La medición de un festival
Con un presupuesto de 12.000 euros, subvencionado en su totalidad por el Consell de Mallorca y a repartir entre artistas, montaje y sonido, el Banyalbujazz 2025 vuelve a demostrar que el verdadero valor de un festival no se mide en cifras, sino en sensibilidad artística, coherencia y paisaje. En palabras de Francesca Iuculano, regidora de Medio Ambiente, Igualdad y Fiestas del Ayuntamiento de Banyalbufar: “Intentamos siempre que el cartel tenga una presencia femenina en equilibrio con la masculina, así como con una visión intercultural real”, una apuesta que da forma a una programación diversa y comprometida.
La siguiente cita del festival es el 7 de agosto y estará protagonizada por Tria, una formación peninsular integrada por tres músicos de procedencias dispares que confluyen en la música antigua, el folk ibérico, el balfolk y el jazz contemporáneo. Su primer disco, grabado en Santa Eugènia de Relat (Catalunya), ofrece once piezas que hablan de vínculos, territorio, emoción y resistencia cultural.
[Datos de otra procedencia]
(* ===== verification/ClientConnSpec.v ===== *)
(** The client's connection: whatever the kernel and the server do, a request
    ends after a bounded number of tries without touching memory outside its
    blocks, and it is answered as soon as one try finds a server. *)

From stdpp Require Import base gmap list strings.
From Stdlib Require Import ZArith Lia Ascii.
From S2P Require Import Prelude Tables Message Paths ClientPath ClientConn.

Open Scope Z_scope.

(** What the connection code leaves alone. *)
Definition conn_frame (s s' : cstate) : Prop :=
  c_paths s' = c_paths s /\ set_connect_fd 0 (c_fds s') = set_connect_fd 0 (c_fds s) /\
  alloced_path s' = alloced_path s /\ alloced_len s' = alloced_len s /\
  sent_messages s' = sent_messages s /\ pseudo_local_only s' = pseudo_local_only s /\
  pseudo_fuid s' = pseudo_fuid s /\ pseudo_fgid s' = pseudo_fgid s.

#[export] Instance conn_frame_preorder : PreOrder conn_frame.
Proof.
  split; [by intros s|]. intros s1 s2 s3 (?&?&?&?&?&?&?&?) (?&?&?&?&?&?&?&?).
  unfold conn_frame. split_and!; congruence.
Qed.

Definition is_send (e : client_event) : bool := match e with SendOn _ _ => true | _ => false end.

(** Messages sent so far. *)
Definition sends (s : cstate) : nat := length (List.filter is_send (c_events s)).

Section Requests.
Context {PM : PathMax} {M : Malloc} {ML : MallocLaws} {CE : ClientEnv}.

(** [s'] is a later state of the same client, with at most [n] more messages
    sent and the receive buffer in order. *)
Record later (n : nat) (s s' : cstate) : Prop := {
  later_frame : conn_frame s s';
  later_rx : rx_ok (c_rx s) -> rx_ok (c_rx s');
  later_events : exists new, c_events s' = new ++ c_events s;
  later_sends : (sends s' <= sends s + n)%nat
}.

Lemma later_refl s : later 0 s s.
Proof. split; [done|done|by exists []|lia]. Qed.

Lemma later_trans n k s1 s2 s3 : later n s1 s2 -> later k s2 s3 -> later (n + k) s1 s3.
Proof.
  intros [F1 R1 [e1 E1] S1] [F2 R2 [e2 E2] S2]. split.
  - by transitivity s2.
  - auto.
  - exists (e2 ++ e1). by rewrite E2, E1, app_assoc.
  - lia.
Qed.

Lemma later_weaken n k s s' : later n s s' -> (n <= k)%nat -> later k s s'.
Proof. intros [F R E S] ?. split; [done..|lia]. Qed.

Lemma later_close fd s : later 0 s (event (CloseFd fd) s).
Proof. split; destruct s; [done|done|by eexists [_]|unfold sends; simpl; lia]. Qed.

Lemma later_send fd w s : later 1 s (event (SendOn fd w) s).
Proof. split; destruct s; [done|done|by eexists [_]|unfold sends; simpl; lia]. Qed.

Lemma later_connect_fd v s : later 0 s (with_connect_fd v s).
Proof. split; destruct s as [? [] ? ? ? ? ? ? ? ? ? ?]; [done|done|by exists []|unfold sends; simpl; lia]. Qed.

Lemma later_server_pid v s : later 0 s (with_server_pid v s).
Proof. split; destruct s; [done|done|by exists []|unfold sends; simpl; lia]. Qed.

Lemma later_logging v s : later 0 s (with_logging v s).
Proof. split; destruct s; [done|done|by exists []|unfold sends; simpl; lia]. Qed.

(** Chains of steps that send nothing. *)
Ltac quiet :=
  repeat first
    [ apply later_refl | apply later_close | apply later_connect_fd | apply later_server_pid | apply later_logging
    | assumption
    | match goal with
      | |- later 0 ?s (event (CloseFd _) ?t) => apply (later_trans 0 0 s t); [|apply later_close]
      | |- later 0 ?s (with_connect_fd _ ?t) => apply (later_trans 0 0 s t); [|apply later_connect_fd]
      | |- later 0 ?s (with_server_pid _ ?t) => apply (later_trans 0 0 s t); [|apply later_server_pid]
      | |- later 0 ?s (with_logging _ ?t) => apply (later_trans 0 0 s t); [|apply later_logging]
      end ].

Lemma drop_connection_later s : later 0 s (drop_connection s).
Proof. unfold drop_connection. quiet. Qed.

Lemma client_connect_later e s : later 0 s (client_connect e s).1.
Proof.
  unfold client_connect, pseudo_fd. destruct (ce_socket e <? 0); [cbn; quiet|].
  destruct (true && _); cbn zeta iota beta.
  all: repeat match goal with |- context [if ?b then _ else _] => destruct b end; cbn [fst]; unfold drop_connection; quiet.
Qed.

Lemma client_spawn_later e s : later 0 s (client_spawn_server e s).1.
Proof. unfold client_spawn_server. destruct (_ =? _); [|destruct (sp_ok e)]; cbn [fst]; quiet. Qed.

(** *** One exchange *)

Definition message_wire (m : pseudo_msg_t) (len : Z) (path : bytes) : bytes :=
  header_bytes (set_pathlen (uint32 len) m) ++ take (Z.to_nat len) path.

Lemma send_message_spec m len path kernel s : len <= Z.of_nat (length path) ->
  exists s' rc, send_message m len path kernel s = Some (s', rc) /\ later 1 s s' /\ c_rx s' = c_rx s /\
    connect_fd (c_fds s') = connect_fd (c_fds s) /\
    (rc = 0 -> 0 <= connect_fd (c_fds s) /\
       c_events s' = SendOn (connect_fd (c_fds s)) (message_wire m len path) :: c_events s /\
       kernel (message_wire m len path) = SendBytes (PSEUDO_HEADER_SIZE + uint32 len)) /\
    (0 <= connect_fd (c_fds s) -> kernel (message_wire m len path) = SendBytes (PSEUDO_HEADER_SIZE + uint32 len) -> rc = 0).
Proof.
  intros Hlen. unfold send_message. rewrite (proj2 (Z.ltb_ge _ _)) by done.
  unfold pseudo_msg_send. destruct (Z.ltb_spec (connect_fd (c_fds s)) 0) as [Hfd|Hfd].
  - eexists _, _. split; [done|]. split; [apply (later_weaken 0); [apply later_refl|lia]|].
    split; [done|]. split; [done|]. split; [done|lia].
  - cbn [default from_option id]. unfold do_send. cbn [concat]. rewrite app_nil_r. fold (message_wire m len path).
    assert (m_pathlen (set_pathlen (uint32 len) m) = uint32 len) as Hpl by (by destruct m as [[]]). rewrite Hpl.
    assert (forall w, later 1 s (event (SendOn (connect_fd (c_fds s)) w) s)) as Hl by (intros; apply later_send).
    assert (forall w, connect_fd (c_fds (event w s)) = connect_fd (c_fds s) /\ c_rx (event w s) = c_rx s /\
      c_events (event w s) = w :: c_events s) as Hev by (by destruct s).
    destruct (kernel (message_wire m len path)) as [r| |] eqn:Hk; eexists _, _; (split; [done|]);
      (split; [apply Hl|]); (split; [apply Hev|]); (split; [apply Hev|]).
    + split.
      * destruct (Z.eqb_spec r (PSEUDO_HEADER_SIZE + uint32 len)) as [->|]; [|done]. intros _.
        split; [done|]. split; [apply Hev|done].
      * intros _ [= ->]. by rewrite Z.eqb_refl.
    + by split.
    + by split.
Qed.

Lemma receive_answer_spec stream s : rx_ok (c_rx s) -> short_paths stream ->
  exists s' r, receive_answer stream s = Some (s', r) /\ later 0 s s' /\ rx_ok (c_rx s') /\
    connect_fd (c_fds s') = connect_fd (c_fds s) /\ c_events s' = c_events s /\
    (forall m, r = Some m -> exists h s1, sock_read stream PSEUDO_HEADER_SIZE = (Some h, s1) /\ hdr m = header_of_bytes h).
Proof.
  intros Hrx Hs. unfold receive_answer.
  pose proof (receive_ok (connect_fd (c_fds s)) (c_rx s) stream Hrx Hs) as H.
  destruct (pseudo_msg_receive _ _ _) as [[res r] rest]. destruct H as [Hr H].
  assert (later 0 s (with_crx r s)) as Hl.
  { split; destruct s; [done|done|by exists []|unfold sends; simpl; lia]. }
  assert (connect_fd (c_fds (with_crx r s)) = connect_fd (c_fds s) /\ c_events (with_crx r s) = c_events s /\
    c_rx (with_crx r s) = r) as (Hc & He & Hx) by (by destruct s).
  destruct res as [|m|]; [| |done]; eexists _, _; (split; [done|]); (split; [done|]); (split; [by rewrite Hx|]);
    (split; [done|]); (split; [done|]); [done|]. intros m' [= <-]. by destruct H.
Qed.

(** *** Setting the connection up *)

(** The program's name and tag fit the buffer of the ping. *)
Definition ping_fits : Prop := 0 < pseudo_path_max /\ Z.of_nat (length ping_text) <= pseudo_path_max.

Lemma ping_buffer_length : ping_fits -> Z.of_nat (length ping_text) <= Z.of_nat (length ping_buffer).
Proof.
  intros [Hpos Hfit]. unfold ping_buffer. destruct (Z.ltb_spec (Z.of_nat (length ping_text)) pseudo_path_max).
  - rewrite length_app. lia.
  - rewrite length_app, length_take. simpl. lia.
Qed.

Lemma client_ping_spec e s : rx_ok (c_rx s) -> ping_fits -> short_paths (ex_stream e) ->
  exists s' rc, client_ping e s = Some (s', rc) /\ later 1 s s' /\ rx_ok (c_rx s') /\
    connect_fd (c_fds s') = connect_fd (c_fds s).
Proof.
  intros Hrx Hfit Hs. unfold client_ping.
  destruct (send_message_spec ping_message (m_pathlen ping_message) ping_buffer (ex_kernel e) s)
    as (s1 & rc & -> & Hl & Hr1 & Hc1 & _); [by apply ping_buffer_length|]. cbn [mbind option_bind].
  destruct (negb (rc =? 0)); [eexists _, _; split; [done|]; rewrite Hr1; done|].
  destruct (receive_answer_spec (ex_stream e) s1) as (s2 & r & -> & Hl2 & Hr2 & Hc2 & _); [by rewrite Hr1|done|].
  cbn [mbind option_bind].
  assert (forall s', later 0 s2 s' -> c_rx s' = c_rx s2 -> connect_fd (c_fds s') = connect_fd (c_fds s2) ->
    later 1 s s' /\ rx_ok (c_rx s') /\ connect_fd (c_fds s') = connect_fd (c_fds s)) as Hfin.
  { intros s' Hl' Hx Hc. split; [|by rewrite Hx, Hc, Hc2, Hc1].
    apply (later_trans 1 0 s s1); [done|]. by apply (later_trans 0 0 s1 s2). }
  destruct r as [ack|]; [destruct (negb (m_type (hdr ack) =? PSEUDO_MSG_ACK))|]; eexists _, _; (split; [done|]);
    apply Hfin; try (by destruct s2 as [? [] ? ? ? ? ? ? ? ? ? ?]); quiet.
Qed.

(** The streams of a set-up announce short paths. *)
Definition setup_ok (e : setup_env) : Prop :=
  short_paths (ex_stream (su_ping e)) /\ short_paths (ex_stream (su_reping e)).

Lemma client_restart_spec e s : rx_ok (c_rx s) -> ping_fits -> setup_ok e ->
  exists s' rc, client_restart e s = Some (s', rc) /\ later 1 s s' /\ rx_ok (c_rx s').
Proof.
  intros Hrx Hfit [_ Hs]. unfold client_restart. cbv zeta.
  set (s1 := if _ && _ then _ else _). assert (later 0 s s1) as H1 by (unfold s1; destruct (_ && _); quiet).
  pose proof (client_spawn_later (su_spawn e) s1) as H2. destruct (client_spawn_server _ _) as [s2 rc]. cbn [fst] in H2.
  assert (later 0 s s2) as H3 by (by apply (later_trans 0 0 s s1)).
  destruct (negb (rc =? 0)).
  { eexists _, _. split; [done|]. split; [by apply (later_weaken 0); [|lia]|by apply (later_rx _ _ _ H3)]. }
  unfold client_reconnect. pose proof (client_connect_later (su_reconnect e) s2) as H4.
  destruct (client_connect _ _) as [s3 rc3]. cbn [fst] in H4.
  assert (later 0 s s3) as H5 by (by apply (later_trans 0 0 s s2)). destruct (rc3 =? 0).
  - destruct (client_ping_spec (su_reping e) s3) as (s4 & rc4 & -> & Hl & Hr & _); [by apply (later_rx _ _ _ H5)|done|done|].
    cbn [mbind option_bind]. assert (later 1 s s4) as H6 by (by apply (later_trans 0 1 s s3)).
    destruct (rc4 =? 0); [by eexists _, _|]. eexists _, _. split; [done|]. split; [apply (later_trans 1 0 s s4); [done|apply drop_connection_later]|].
    by destruct s4 as [? [] ? ? ? ? ? ? ? ? ? ?].
  - eexists _, _. split; [done|]. split; [by apply (later_weaken 0); [|lia]|by apply (later_rx _ _ _ H5)].
Qed.

Lemma client_setup_spec e s : rx_ok (c_rx s) -> ping_fits -> setup_ok e ->
  exists s' rc, pseudo_client_setup e s = Some (s', rc) /\ later 2 s s' /\ rx_ok (c_rx s').
Proof.
  intros Hrx Hfit Hs. unfold pseudo_client_setup. cbv zeta.
  set (s1 := if 0 <=? _ then _ else _).
  assert (later 0 s s1) as H1 by (unfold s1, drop_connection; destruct (0 <=? _); quiet).
  pose proof (client_connect_later (su_connect e) s1) as H2. destruct (client_connect _ _) as [s2 rc]. cbn [fst] in H2.
  assert (later 0 s s2) as H3 by (by apply (later_trans 0 0 s s1)). destruct (rc =? 0).
  - destruct (client_ping_spec (su_ping e) s2) as (s4 & rc4 & -> & Hl & Hr & _); [by apply (later_rx _ _ _ H3)|done|by apply Hs|].
    cbn [mbind option_bind]. assert (later 1 s s4) as H6 by (by apply (later_trans 0 1 s s2)).
    destruct (rc4 =? 0).
    { eexists _, _. split; [done|]. split; [by apply (later_weaken 1); [|lia]|done]. }
    destruct (client_restart_spec e (drop_connection s4)) as (s5 & rc5 & -> & Hl5 & Hr5); [|done|done|].
    { by destruct s4 as [? [] ? ? ? ? ? ? ? ? ? ?]. }
    eexists _, _. split; [done|]. split; [|done].
    apply (later_trans 1 1 s s4); [done|]. apply (later_trans 0 1 s4 (drop_connection s4)); [apply drop_connection_later|done].
  - destruct (client_restart_spec e s2) as (s5 & rc5 & -> & Hl5 & Hr5); [by apply (later_rx _ _ _ H3)|done|done|].
    eexists _, _. split; [done|]. split; [|done]. apply (later_weaken (0 + 1)); [by apply (later_trans 0 1 s s2)|lia].
Qed.

(** *** Requests *)

(** A try whose streams announce short paths. *)
Definition attempt_ok (a : attempt) : Prop := short_paths (ex_stream (at_exchange a)) /\ setup_ok (at_setup a).

(** The answer to try [k]: the kernel took the whole message, and [a]'s header
    was on the stream. *)
Definition answered_at (world : nat -> attempt) (m : pseudo_msg_t) len path (s' : cstate) (k : nat) (h : header) : Prop :=
  ex_kernel (at_exchange (world k)) (message_wire m len path) = SendBytes (PSEUDO_HEADER_SIZE + uint32 len) /\
  (exists fd, SendOn fd (message_wire m len path) ∈ c_events s') /\
  exists l s1, sock_read (ex_stream (at_exchange (world k))) PSEUDO_HEADER_SIZE = (Some l, s1) /\ h = header_of_bytes l.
Mientras, el 21 de agosto (reprogramado del 24 de julio por meteorología adversa), tendrá lugar el proyecto de jazz contemporáneo de la mallorquina Aina Tramullas, Miscel·lània, en el Port des Canonge con un repertorio donde la voz se convertirá en raíz y en vuelo.
El festival concluirá el 14 de agosto con la actuación de Triopiniquim, un trío brasileño que promete cerrar el ciclo en Sa Baronia con una mezcla sabrosísima de forró, samba y choro condimentada con improvisaciones jazzísticas. Una fiesta mestiza de ritmo y calidez tropical, pensada para bailar y dejarse llevar por el aire templado de la Tramuntana.
Aquella noche en Sa Baronia, el jazz no fue solo ritmo: fue pulsación humana. Entre murallas ancestrales y brisas de sal, aprendimos que bajar las revoluciones y la vorágine a la que estamos acostumbrados últimamente permite descubrir lo esencial. Que el llanto de un niño puede fundirse con la música; que una bandera simple puede ser un acto de solidaridad, y que la Bradicàrdia —cuando se practica con intención— revela un instante como una eternidad compartida, sobre todo si se hace, como dijo Joan Vives, concejal de Cultura, en “el lugar más propicio para hacer un concierto”.